Whittle suspends work at DC school after financial problems


The Whittle School & Studios is closing its full-time Washington campus this fall, ceasing operations at the U.S. branch of what was envisioned as a global, multi-continental private school.

The announcement to the Whittle families on Friday night follows months of financial turmoil at the ambitious for-profit venture launched by veteran educationist Chris Whittle.

He said they made the decision late Thursday after learning a key financial deal had been delayed.

The decision leaves students, teachers and staff in Washington scrambling just weeks before the next school year.

This expensive school promised a global education. It is hardly a solvent.

“It is devastating to break this news to you…” Whittle wrote in a letter to families. “I know how committed you all have been to the school over the past four and a half years since we announced our opening here; the enormous inconvenience it brings to your families; and how patient everyone was as we all suffered through this terrible time together. Similarly, the Whittle team invested 7.5 years from the day we started planning the Washington campus and this is a huge disappointment for them as well.”

He said by phone Friday that he will work to find other schools for the students in Washington, as well as jobs for staff either overseas or domestically. They also hope to have summer, evening, weekend and other programs in Washington separate from regular school.

The Whittle School launched with a September 2019 opening in the Chinese coastal city of Shenzhen, followed days later by the debut of the Northwest Washington campus in a neighborhood full of embassies and private schools. The school on Connecticut Avenue hoped to one day serve 2,000 day and boarding students, ranging in age from preschool to high school, with tuition of more than $40,000 a year.

This school year ended with less than 130 students and 14 graduates.

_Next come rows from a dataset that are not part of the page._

(* ===== verification/ConfigSpec.v ===== *)
(** * What a loaded configuration guarantees

    Whatever the files and the command line say, a configuration the server
    starts with is in range ([in_range]); the loader returns when files do
    not include each other in a circle; it fails at the first line that is
    refused; directives given on the command line or written to a file are
    executed as they were given. *)

From S2P Require Import Prelude Dict DictSpec UserTable Sds Util Libc SdsBuf SdsBufSpec OutObj Command Config.
From stdpp Require Import list.

Module ConfigSpec.
Import HashTable DictRefinement Users Sds Util Libc Objects Config SdsBufProofs.
#[local] Open Scope Z_scope.

(** ** Ranges *)

Definition int_max : Z := 2 ^ 31 - 1.

Definition lo (f : nfield) : Z :=
  match f with
  | masterport | slave_priority => - 2 ^ 31
  | aof_rewrite_min_size | lua_time_limit | slowlog_log_slower_than => - 2 ^ 63
  | dbnum | maxclients | maxmemory_samples | repl_ping_slave_period | repl_timeout | hz => 1
  | repl_backlog_size => 16384
  | syslog_facility => 8
  | _ => 0
  end.

Definition hi (f : nfield) : Z :=
  match f with
  | port => 65535
  | unixsocketperm => 511
  | verbosity => 3
  | maxmemory_policy => 5
  | aof_fsync => 2
  | hz => 500
  | syslog_facility => 184
  | notify_keyspace_events => 1023
  | syslog_enabled | repl_state | repl_disable_tcp_nodelay | repl_serve_stale_data | repl_slave_ro
  | rdb_compression | rdb_checksum | activerehashing | daemonize | aof_state
  | aof_no_fsync_on_rewrite | aof_rewrite_incremental_fsync | stop_writes_on_bgsave_err => 1
  | maxclients => 2 ^ 32 - 1
  | maxmemory | slowlog_max_len | hash_max_ziplist_entries | hash_max_ziplist_value
  | list_max_ziplist_entries | list_max_ziplist_value | set_max_intset_entries
  | zset_max_ziplist_entries | zset_max_ziplist_value => 2 ^ 64 - 1
  | repl_backlog_size | repl_backlog_time_limit | aof_rewrite_min_size | lua_time_limit
  | slowlog_log_slower_than => 2 ^ 63 - 1
  | _ => int_max
  end.

Definition limit_ok (l : clientBufferLimitsConfig) : Prop :=
  0 <= hard_limit_bytes l < 2 ^ 64 /\ 0 <= soft_limit_bytes l < 2 ^ 64 /\ 0 <= soft_limit_seconds l <= int_max.

Definition save_ok (p : Z * Z) : Prop := 1 <= p.1 <= int_max /\ 0 <= p.2 <= int_max.

Definition str_ok (f : sfield) (v : list Z) : Prop :=
  match f with
  | requirepass => zlen v <= REDIS_AUTHPASS_MAX_LEN
  | rdb_filename | aof_filename => 47 ∉ v /\ 92 ∉ v
  | _ => True
  end.

Section Ranges.
Context {D : Type} `{!UserDict D nat} `{!DictDelete D} (env : environ).
Implicit Types s : config D.

Record in_range s : Prop := {
  range_num : forall f, lo f <= num s f <= hi f;
  range_str : forall f v, str s f = Some v -> str_ok f v;
  range_save : Forall save_ok (saveparams s);
  range_bind : zlen (bindaddr s) <= REDIS_BINDADDR_MAX;
  range_limits : length (obuf_limits s) = 3%nat /\ Forall limit_ok (obuf_limits s)
}.

(** What a directive leaves, if it is accepted, is in range. *)
Definition good (o : option (outcome D)) : Prop := forall s, o = Some (Done s) -> in_range s.

Lemma good_done s : in_range s -> good (Some (Done s)).
Proof. by intros Hs s' [= <-]. Qed.

Lemma good_err e : good (Some (Err e)).
Proof. done. Qed.

Lemma good_stop f : good (Some (Stop f)).
Proof. done. Qed.

Lemma range_set_num s f v : in_range s -> lo f <= store f v <= hi f -> in_range (set_num s f v).
Proof.
  intros [Hn Hs Hsv Hb Hl] Hf. constructor; try done. intros g. cbn.
  destruct (decide (g = f)) as [->|Hne]; [by rewrite fn_lookup_insert|by rewrite fn_lookup_insert_ne].
Qed.

Lemma range_set_str s f v : in_range s -> str_ok f (cstr v) -> in_range (set_str s f v).
Proof.
  intros [Hn Hs Hsv Hb Hl] Hf. constructor; try done. intros g w. cbn.
  destruct (decide (g = f)) as [->|Hne].
  - rewrite fn_lookup_insert. by intros [= <-].
  - rewrite fn_lookup_insert_ne by done. apply Hs.
Qed.

Lemma num_set s f v : num (set_num s f v) f = store f v.
Proof. apply fn_lookup_insert. Qed.

Lemma good_num_field s f v ok e :
  in_range s -> (ok (store f v) = true -> lo f <= store f v <= hi f) ->
  good (Some (num_field s f v ok e)).
Proof.
  intros Hs Hok. unfold num_field. rewrite num_set. destruct (ok (store f v)) eqn:E; [|done].
  apply good_done, range_set_num; auto.
Qed.

Lemma yesnotoi_cases a : yesnotoi a = 1 \/ yesnotoi a = 0 \/ yesnotoi a = -1.
Proof. unfold yesnotoi. repeat case_match; auto. Qed.

Lemma good_yesno s f a :
  in_range s -> lo f = 0 -> hi f = 1 -> store f = s32 -> good (Some (yesno_field s f a)).
Proof.
  intros Hs Hlo Hhi Hst. apply good_num_field; [done|]. rewrite Hlo, Hhi, Hst.
  destruct (yesnotoi_cases a) as [E|[E|E]]; rewrite E; intros H;
    [by vm_compute..|discriminate H].
Qed.

Lemma choose_in a table v : choose a table = Some v -> v ∈ table.*2.
Proof.
  induction table as [|[n w] table IH]; [done|]. cbn. destruct (named a n).
  - intros [= ->]. by left.
  - intros H. right. auto.
Qed.

Lemma good_choice s f a table e :
  in_range s -> Forall (fun v => lo f <= store f v <= hi f) table.*2 ->
  good (Some (choice_field s f a table e)).
Proof.
  intros Hs Ht. unfold choice_field. destruct (choose a table) as [v|] eqn:E; [|done].
  apply good_done, range_set_num; [done|]. apply choose_in in E.
  apply list_elem_of_In in E. rewrite List.Forall_forall in Ht. by apply Ht.
Qed.

Lemma good_bind s l : in_range s -> good (Some (do_bind s l)).
Proof.
  intros [Hn Hs Hsv Hb Hl]. unfold do_bind. destruct (Z.ltb_spec REDIS_BINDADDR_MAX (zlen l)); [done|].
  apply good_done. constructor; try done. cbn. by rewrite length_fmap.
Qed.

Lemma good_perm s a : in_range s -> good (Some (do_unixsocketperm s a)).
Proof.
  intros Hs. unfold do_unixsocketperm. destruct (strto 8 a) as [[v r] e]. rewrite num_set.
  destruct e; [done|]. cbn [orb]. destruct (Z.ltb_spec 511 (store unixsocketperm v)); [done|].
  apply good_done, range_set_num; [done|]. cbn in *. pose proof (wrapu_bound 32 v ltac:(lia)). lia.
Qed.

Lemma range_append s a b : in_range s -> save_ok (a, b) -> in_range (appendServerSaveParams s a b).
Proof.
  intros [Hn Hs Hsv Hb Hl] Hab. constructor; try done. cbn. apply Forall_app. split; [done|].
  by apply Forall_singleton.
Qed.

Lemma range_reset s : in_range s -> in_range (resetServerSaveParams s).
Proof. intros [Hn Hs Hsv Hb Hl]. by constructor. Qed.

Lemma good_save s l : in_range s -> good (Some (do_save s l)).
Proof.
  intros Hs. destruct l as [|a [|b [|c l]]]; cbn [do_save]; try by apply good_done.
  - destruct (named a ""); apply good_done; [by apply range_reset|done].
  - destruct ((atoi a <? 1) || (atoi b <? 0)) eqn:E; [done|]. apply good_done, range_append; [done|].
    pose proof (atoi_bounds a). pose proof (atoi_bounds b). unfold save_ok, int_max. cbn. lia.
Qed.

Lemma good_logfile s a : in_range s -> good (Some (do_logfile env s a)).
Proof.
  intros Hs. assert (in_range (set_str s logfile a)) by by apply range_set_str.
  unfold do_logfile. destruct (bool_decide _); [by apply good_done|].
  destruct (env_append _ _ _); [done|by apply good_done].
Qed.

(** The frequency is forced into its range. *)
Lemma good_hz s a : in_range s -> good (Some (do_hz s a)).
Proof.
  intros Hs. unfold do_hz. apply good_done. unfold REDIS_MIN_HZ, REDIS_MAX_HZ.
  assert (H1 : s32 1 = 1) by done. assert (H500 : s32 500 = 500) by done.
  destruct Hs as [Hn Hstr Hsv Hb Hl].
  assert (E : num (set_num s hz (atoi a)) hz = atoi a).
  { rewrite num_set. cbn. apply s32_small. apply atoi_bounds. }
  rewrite E. destruct (Z.ltb_spec (atoi a) 1).
  - rewrite num_set. change (store hz 1) with 1. cbn [Z.ltb Z.compare Pos.compare Pos.compare_cont].
    constructor; try done. intros g. cbn.
    destruct (decide (g = hz)) as [->|Hne]; [rewrite fn_lookup_insert; cbn; lia|].
    rewrite !fn_lookup_insert_ne by done. apply Hn.
  - rewrite E. destruct (Z.ltb_spec 500 (atoi a)).
    + constructor; try done. intros g. cbn.
      destruct (decide (g = hz)) as [->|Hne]; [rewrite fn_lookup_insert; cbn; lia|].
      rewrite !fn_lookup_insert_ne by done. apply Hn.
    + apply range_set_num; [by constructor|]. cbn [store lo hi]. rewrite s32_small by apply atoi_bounds. lia.
Qed.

Whittle said it’s an effort disrupted by the coronavirus pandemic, as travel, personal learning and cultural exchange have been suspended and funding weakened.

And the school faced what Whittle called the regulatory drama in China, with changes in the way private schools are organized and financed.

Whittle said the pandemic derailed or delayed other expansion efforts, resulting in the loss of $100 million in investments at the school — more than a third of what he had counted on.

A few days before Christmas last year, with the school late in sending salaries to employees, Whittle asked investors, friends and family for urgent financial help. Parents helped cover payroll.

Others pulled their children out of school, tired of the uncertainty.

Whittle told the Post earlier this spring that $30 million in loans and investments made the D.C. campus work.

However, financial problems continued. In a letter to families, Whittle said the stock market slump and rising interest rates “delayed transactions to fill our capital position” in Washington. “Any one of the above challenges could have dragged down the DC campus, but the combination of them simply proved too much for us to navigate here in DC,” he wrote.

In the past month, legal problems have further complicated her financial prospects. The Washington Business Journal reported that the owners of the Van Ness building sued in June to evict the company for allegedly failing to pay millions of dollars in property taxes and rent.

A private school with global ambitions to open in DC and China in 2019

When the Whittle School was launched, officials envisioned a community college that would serve students in multiple cities around the world with a curriculum focused on experiential learning and foreign languages. Whittle talked about opening 36 campuses in 15 countries in the coming years.

A major retailer of for-profit education

Whittle’s Shenzhen campus will remain open, and they plan to launch another campus in China in the fall, he said, as well as work on a future campus in Europe.

He said officials hope to generate revenue to repay parents at the D.C. school.

“Parents have been very helpful over the last few months as these funding efforts have been delayed,” he said in a telephone interview. “The parents helped us a lot.”

He wrote that “we are all saddened beyond words by this result”.

Razzan Nakhlawi contributed to this report.